Filmed on location, including in London, Paris, New York City, Jersey City, Los Angeles, El Centro, San Francisco, and at Cine World Studios Los Angeles, the cinematography by Roger Deakins, known for his work on ‘No Country For Old Men’, and ‘The Shawshank Redemption’, is absolutely stunning, and shots such as the garbage falling in the alley while Sid & Nancy are kissing, go a long way to making the film what it is. Beautiful, breathtaking. Simple shots such as Sid looking out the balcony to the Chelsea Hotel sign are also very stunning.
The film ends where it begins. We see Sid unable to take in all that has happened. Released on bail, he has another lovely scene with children, this time in a derelict dockland area in New York, dancing to KC and the Sunshine Band. But it’s too late. A taxi pulls up with Nancy inside. We know this is the end.
Does ‘Sid & Nancy’ stand up after 30 years? Yes it does. With a fantastic soundtrack, including the likes of The Pogues, Joe Strummer, and Black Sabbath, it’s poignant and heartbreaking and altogether (and I’ve used this word far too many times, but it’s simply the only one that describes it well enough) beautiful.

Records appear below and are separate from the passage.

Lemma index_of_is_Some x l : is_Some (index_of x l) ↔ x ∈ l.
Proof.
  rewrite <- not_eq_None_Some, index_of_None.
  destruct (decide (x ∈ l)); naive_solver.
Qed.

Lemma index_of_lt x l i : index_of x l = Some i → i < length l.
Proof. intros H%index_of_Some. by eapply lookup_lt_Some. Qed.

Lemma index_of_first x l i j :
  index_of x l = Some i → l !! j = Some x → i ≤ j.
Proof.
  revert i j; induction l as [|y l IH]; intros i j; simpl; [done|].
  case_decide as Hxy; [intros [= <-]; lia|].
  destruct (index_of x l) as [k|] eqn:E; simpl; [|done].
  intros [= <-]. destruct j as [|j]; simpl; [congruence|].
  intros Hj. specialize (IH k j eq_refl Hj). lia.
Qed.

Lemma index_of_NoDup l i x : NoDup l → l !! i = Some x → index_of x l = Some i.
Proof.
  intros Hnd Hi.
  destruct (index_of x l) as [j|] eqn:E.
  - f_equal. eapply NoDup_lookup; eauto using index_of_Some.
  - apply index_of_None in E. by apply list_elem_of_lookup_2 in Hi.
Qed.

Lemma get_loc_Ok x l i : get_loc x l = Ok i ↔ index_of x l = Some i.
Proof. unfold get_loc. destruct (index_of x l); naive_solver. Qed.

Lemma get_loc_Raise x l e : get_loc x l = Raise e ↔ (x ∉ l) ∧ e = KeyError x.
Proof.
  unfold get_loc. rewrite <- index_of_None.
  destruct (index_of x l); naive_solver.
Qed.

Lemma get_loc_is_Ok x l : is_Ok (get_loc x l) ↔ x ∈ l.
Proof.
  rewrite <- index_of_is_Some. unfold is_Ok, get_loc, is_Some.
  destruct (index_of x l); naive_solver.
Qed.

(** ** Lemmas on slicing *)

Section slicing.
Context {A : Type}.
Implicit Types (l : list A) (n : Z).

Lemma py_slice_to_nonneg n l :
  (0 ≤ n)%Z → py_slice_to n l = take (Z.to_nat n) l.
Proof. intros Hn. unfold py_slice_to. by rewrite (proj2 (Z.leb_le 0 n) Hn). Qed.

Lemma py_slice_to_neg n l :
  (n < 0)%Z → py_slice_to n l = take (length l - Z.to_nat (- n)) l.
Proof. intros Hn. unfold py_slice_to. by rewrite (proj2 (Z.leb_gt 0 n) Hn). Qed.

Lemma py_slice_to_take n l : ∃ k, py_slice_to n l = take k l.
Proof. unfold py_slice_to. case_if; eauto. Qed.

Lemma py_slice_to_prefix n l : py_slice_to n l `prefix_of` l.
Proof. destruct (py_slice_to_take n l) as [k ->]. apply prefix_take. Qed.

Lemma py_slice_to_sublist n l : py_slice_to n l `sublist_of` l.
Proof. destruct (py_slice_to_take n l) as [k ->]. apply sublist_take. Qed.

Lemma elem_of_py_slice_to n l x : x ∈ py_slice_to n l → x ∈ l.
Proof. intros Hx. eapply elem_of_sublist; [done|apply py_slice_to_sublist]. Qed.

Lemma length_py_slice_to n l :
  length (py_slice_to n l) =
    if (0 <=? n)%Z then Z.to_nat n `min` length l
    else length l - Z.to_nat (- n).
Proof. unfold py_slice_to. case_if; rewrite length_take; lia. Qed.

Lemma py_slice_to_all n l : (Z.of_nat (length l) ≤ n)%Z → py_slice_to n l = l.
Proof. intros Hn. rewrite py_slice_to_nonneg by lia. apply take_ge. lia. Qed.

Lemma py_slice_to_fmap {B} (f : A → B) n l :
  f <$> py_slice_to n l = py_slice_to n (f <$> l).
Proof. unfold py_slice_to. rewrite length_fmap. case_if; apply fmap_take. Qed.

Lemma NoDup_py_slice_to n l : NoDup l → NoDup (py_slice_to n l).
Proof. intros Hl. eapply sublist_NoDup; [done|apply py_slice_to_sublist]. Qed.

End slicing.

(** ** Lemmas on the stable sort *)

Section sorting_lemmas.
Context {A : Type} (lt : A → A → bool).
Implicit Types (x y : A) (l : list A).

(** [ascending x y]: [y] may follow [x] in an ascending list. *)
Definition ascending x y : Prop := lt y x = false.
Definition descending x y : Prop := lt x y = false.

Lemma insert_sorted_Permutation x l : insert_sorted lt x l ≡ₚ x :: l.
Proof.
  induction l as [|y l IH]; simpl; [done|].
  case_if; [done|]. by rewrite IH, Permutation_swap.
Qed.

Lemma foldl_insert_sorted_Permutation acc l :
  foldl (λ acc x, insert_sorted lt x acc) acc l ≡ₚ acc ++ l.
Proof.
  revert acc; induction l as [|x l IH]; intros acc; simpl.
  - by rewrite app_nil_r.
  - rewrite IH, insert_sorted_Permutation. apply Permutation_middle.
Qed.

Lemma insertion_sort_Permutation l : insertion_sort lt l ≡ₚ l.
Proof. apply (foldl_insert_sorted_Permutation []). Qed.

Lemma sorted_reverse_Permutation l : sorted_reverse lt l ≡ₚ l.
Proof.
  unfold sorted_reverse.
  by rewrite reverse_Permutation, insertion_sort_Permutation, reverse_Permutation.
Qed.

‘Sid & Nancy’ was co-written and directed by Alex Cox, and originally released in 1986. It’s in UK cinemas form August 5, before its EST release on 22 August and a new special edition DVD/Blu-ray release on August 29, on the Vintage Classics label from STUDIOCANAL.
The DVD and Blu-ray Special Editions feature new interviews with Cinematographer Roger Deakins, Director Alex Cos, and Director, DJ, and Presenter of ‘Punk On Film’ at the BFI, Southbank, Don Letts.